Required action: Transcribe word for word the lines spanning the line with "Definition runBuild (workdir" through the end of the records.

(Stored data entries)
────────────────────
(* ===== verification/BufWorkflow.v ===== *)
(** * Running [buf]

    [infrastructure/bufcli/workflow.go]: the workflow that inspects a module and
    the one that compares it with the image of a version, against a runner of
    commands; the runner of [os/exec] keeps the first bytes of the output of a
    process.  The process itself, the contexts and the names of temporary files
    are parameters. *)

From S2P Require Import Prelude Errors GoStrings JsonScan Domain Json Effects Postgres Outbox Tables World GovernanceStore DescriptorStore DescriptorTree BufDescriptor Archive Registry.

Open Scope string_scope.
Open Scope Z_scope.

(** ** Commands *)

Record commandSpec := mkCommandSpec {
  spec_path : string;
  spec_args : list string;
  spec_dir : string;
  spec_timeout : Z;
  spec_stdoutLimit : Z;
  spec_stderrLimit : Z }.

Record commandResult := mkCommandResult {
  cmd_stdout : string;
  cmd_stderr : string;
  cmd_exitCode : Z }.

Definition nl : string := String (ascii_of_nat 10) "".

Definition commandResult_report (r : commandResult) : string :=
  let stdout := TrimSpace (cmd_stdout r) in
  let stderr := TrimSpace (cmd_stderr r) in
  strings_Join nl ((if (stdout =? "")%string then [] else [stdout]) ++ (if (stderr =? "")%string then [] else [stderr])).

(** The interface [commandRunner], with what [cmdCtx.Err()] says after a run. *)
Class CommandRunner := {
  runner_Run : commandSpec -> M FS commandResult;
  cmdCtx_Err : commandSpec -> FS -> option error }.

(** *** The buffer of an output *)

(** [commandBuffer.Write]: the body after it. *)
Definition commandBuffer_Write (limit : Z) (body p : string) : string :=
  if limit <=? 0 then body +:+ p else
  let remaining := limit - len body in
  if 0 <? remaining then
    if remaining <? len p then body +:+ take_string (Z.to_nat remaining) p else body +:+ p
  else body.

(** What a process writes and how it ends: with an exit code, or with an error
    of [os/exec] that is no exit status. *)
Record process_run := mkProcessRun {
  pr_stdout : list string;
  pr_stderr : list string;
  pr_end : result Z }.
Class Process := { cmd_Run : commandSpec -> FS -> process_run * FS }.

(** [execCommandRunner.Run]. *)
Definition execCommandRunner_Run `{!Process} (spec : commandSpec) : M FS commandResult := fun fs =>
  let '(run, fs') := cmd_Run spec fs in
  let stdout := fold_left (commandBuffer_Write (spec_stdoutLimit spec)) (pr_stdout run) "" in
  let stderr := fold_left (commandBuffer_Write (spec_stderrLimit spec)) (pr_stderr run) "" in
  (match pr_end run with
   | Ok code => Ok (mkCommandResult stdout stderr code)
   | Err e => Err e
   end, fs').

(** ** Configuration *)

Definition LintModeDisabled : string := "disabled".
Definition LintModeWarn : string := "warn".
Definition LintModeEnforce : string := "enforce".

Record Config := mkConfig {
  BinaryPath : string;
  BuildTimeout : Z;
  LintTimeout : Z;
  LintMode : string;
  RequireConfig : bool;
  MaxReportBytes : Z }.

Definition second : Z := 1000000000.

(** [newWorkflow]: the configuration with its defaults. *)
Definition newWorkflow (cfg : Config) : Config :=
  mkConfig (if (BinaryPath cfg =? "")%string then "buf" else BinaryPath cfg)
    (if BuildTimeout cfg <=? 0 then 30 * second else BuildTimeout cfg)
    (if LintTimeout cfg <=? 0 then 30 * second else LintTimeout cfg)
    (if (LintMode cfg =? "")%string then LintModeWarn else LintMode cfg)
    (RequireConfig cfg)
    (if MaxReportBytes cfg <=? 0 then 16 * 1024 else MaxReportBytes cfg).

(** ** Diagnostics *)

Definition truncateReport (report : string) (limit : Z) : string :=
  if (limit <=? 0) || (len report <=? limit) then report else take_string (Z.to_nat limit) report.

Definition is_upper (a : ascii) : bool := (65 <=? byte a) && (byte a <=? 90).
Definition is_lower (a : ascii) : bool := (97 <=? byte a) && (byte a <=? 122).
Definition is_digit (a : ascii) : bool := (48 <=? byte a) && (byte a <=? 57).
Definition word_byte (a : ascii) : bool := is_upper a || is_lower a || is_digit a || Ascii.eqb a "_".
Definition rule_byte (a : ascii) : bool := is_upper a || is_digit a.

(** A word that [[A-Z][A-Z0-9]+(?:_[A-Z0-9]+)+] matches as a whole. *)
Definition rule_word (w : string) : bool :=
  match split_byte "_" w with
  | String a first :: (_ :: _) as rest =>
      is_upper a && negb (first =? "")%string && forallb_string rule_byte first
      && forallb (fun part => negb (part =? "")%string && forallb_string rule_byte part) (tl rest)
  | _ => false
  end.

(** [breakingRulePattern]: a match begins and ends at a boundary of words and
    holds bytes of words only, so that it is a whole word; the leftmost match is
    the first word of that form. *)
Definition breakingRule_Find (line : string) : option string :=
  List.find rule_word (FieldsFunc (fun a => negb (word_byte a)) line).
Definition breakingRule_FindString (line : string) : string := default "" (breakingRule_Find line).
Definition breakingRule_MatchString (line : string) : bool :=
  match breakingRule_Find line with Some _ => true | None => false end.

Section Diagnostics.
Context `{UC : !Unicode}.

Definition looksLikeBreakingDiagnostic (line : string) : bool :=
  Contains line ".proto" || breakingRule_MatchString line || Contains (ToLower line) "breaking".

Definition path_separator (a : ascii) : bool :=
  Ascii.eqb a ":" || Ascii.eqb a " " || Ascii.eqb a (ascii_of_nat 9).
Definition quotes : string := String (ascii_of_nat 34) "'(),".

Fixpoint first_proto_path (fields : list string) : string :=
  match fields with
  | [] => ""
  | field :: fields' =>
      let field := Trim field quotes in
      if HasSuffix field ".proto" || Contains field ".proto/" then
        match string_Index field ".proto" with
        | Some index => take_string (index + 6) field
        | None => first_proto_path fields'
        end
      else first_proto_path fields'
  end.
Definition extractProtoPath (line : string) : string := first_proto_path (FieldsFunc path_separator line).

Definition cleanBreakingMessage (line filePath ruleID : string) : string :=
  let message := TrimSpace line in
  let message := if negb (filePath =? "")%string
                 then TrimLeft (TrimSpace (TrimPrefix message filePath)) ": " else message in
  let message := TrimLeft (TrimSpace (TrimPrefix message ruleID)) ": " in
  let message := if negb (ruleID =? "")%string
                 then ReplaceAll (ReplaceAll message ("(" +:+ ruleID +:+ ")") "") ("[" +:+ ruleID +:+ "]") ""
                 else message in
  let message := TrimSpace message in
  if (message =? "")%string then line else message.

Definition inferBreakingCategory (ruleID message : string) : string :=
  let text := ToLower (ruleID +:+ " " +:+ message) in
  if Contains text "field" then "field" else
  if Contains text "rpc" || Contains text "method" then "method" else
  if Contains text "service" then "service" else
  if Contains text "message" then "message" else
  if Contains text "enum" then "enum" else
  if Contains text "package" then "package" else
  if Contains text "file" then "file" else "".

Definition parseBreakingDiagnosticLine (line : string) : BreakingChange :=
  let filePath := extractProtoPath line in
  let ruleID := breakingRule_FindString line in
  let message := cleanBreakingMessage line filePath ruleID in
  mkBreakingChange "" "" (inferBreakingCategory ruleID message) filePath "" "" ruleID message "error" 0.

Fixpoint parse_lines (lines : list string) : list BreakingChange :=
  match lines with
  | [] => []
  | line :: lines' =>
      let line := TrimSpace line in
      if (line =? "")%string then parse_lines lines' else
      if negb (looksLikeBreakingDiagnostic line) then parse_lines lines' else
      parseBreakingDiagnosticLine line :: parse_lines lines'
  end.
Definition parseBreakingDiagnostics (report : string) : list BreakingChange :=
  parse_lines (split_byte (ascii_of_nat 10) report).
End Diagnostics.

Definition breakingSummary (changeCount : Z) : string :=
  if changeCount =? 1 then "1 breaking change found." else itoa changeCount +:+ " breaking changes found.".

(** ** The workflow *)

Section Workflow.
Context `{SYS : !OS} `{HOST : !Host} `{UC : !Unicode} `{PB : !Protobuf} `{RUN : !CommandRunner}.
Variable cfg : Config.

(** [os.IsNotExist] of an error of the file system. *)
Definition not_exist : error := EExternal "file does not exist".
Definition os_IsNotExist (err : error) : bool := bool_decide (err = not_exist).

(** [os.ReadFile]. *)
Definition os_ReadFile (p : path) : M FS string := os_op (fun fs =>
  at_real (follow (fs_nodes fs) p) (fs_nodes fs) (fun q =>
    (match lookup_node fs q with
     | Some (NFile content) => Ok content
     | Some _ => Err is_a_directory
     | None => Err not_exist
     end, fs_nodes fs))).

Definition sha256_digest (body : string) : string := "sha256:" +:+ sha256_hex body.

Definition filePresenceAndDigest (p : path) : M FS (bool * string) :=
  let! r := try (os_ReadFile p) in
  match r with
  | Ok body => ret (true, sha256_digest body)
  | Err err => if os_IsNotExist err then ret (false, "") else fail err
  end.

Definition inspectConfig (workdir : string) : M FS BufConfigInfo :=
  let! (bufYAMLPresent, bufYAMLDigest) := filePresenceAndDigest (parse (filepath_Join workdir "buf.yaml")) in
  let! (bufLockPresent, bufLockDigest) := filePresenceAndDigest (parse (filepath_Join workdir "buf.lock")) in
  ret (mkBufConfigInfo bufYAMLPresent bufLockPresent bufYAMLDigest bufLockDigest [] [] false false).

Definition is_context_error (err : option error) : bool :=
  match err with
  | Some e => errors_Is e EDeadlineExceeded || errors_Is e ECanceled
  | None => false
  end.

Definition runCommand (spec : commandSpec) : M FS commandResult := fun fs =>
  let '(r, fs') := runner_Run spec fs in
  let ctxErr := cmdCtx_Err spec fs' in
  (match r with
   | Err err => if is_context_error ctxErr then Err (default err ctxErr) else Err err
   | Ok result => match ctxErr with Some err => Err err | None => Ok result end
   end, fs').

Definition runBuild (workdir : string) : M FS commandResult :=
  let! result := runCommand (mkCommandSpec (BinaryPath cfg) ["build"; "--as-file-descriptor-set"; "-o"; "-"]
                   workdir (BuildTimeout cfg) 0 (MaxReportBytes cfg)) in
  if negb (cmd_exitCode result =? 0)
  then fail (EText ("buf build failed: " +:+ truncateReport (commandResult_report result) (MaxReportBytes cfg))) else
  if len (cmd_stdout result) =? 0 then fail (EText "buf build produced empty image") else
  ret result.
────────────────────
Task solution:
Definition runBuild (workdir : string) : M FS commandResult :=
  let! result := runCommand (mkCommandSpec (BinaryPath cfg) ["build"; "--as-file-descriptor-set"; "-o"; "-"]
                   workdir (BuildTimeout cfg) 0 (MaxReportBytes cfg)) in
  if negb (cmd_exitCode result =? 0)
  then fail (EText ("buf build failed: " +:+ truncateReport (commandResult_report result) (MaxReportBytes cfg))) else
  if len (cmd_stdout result) =? 0 then fail (EText "buf build produced empty image") else
  ret result.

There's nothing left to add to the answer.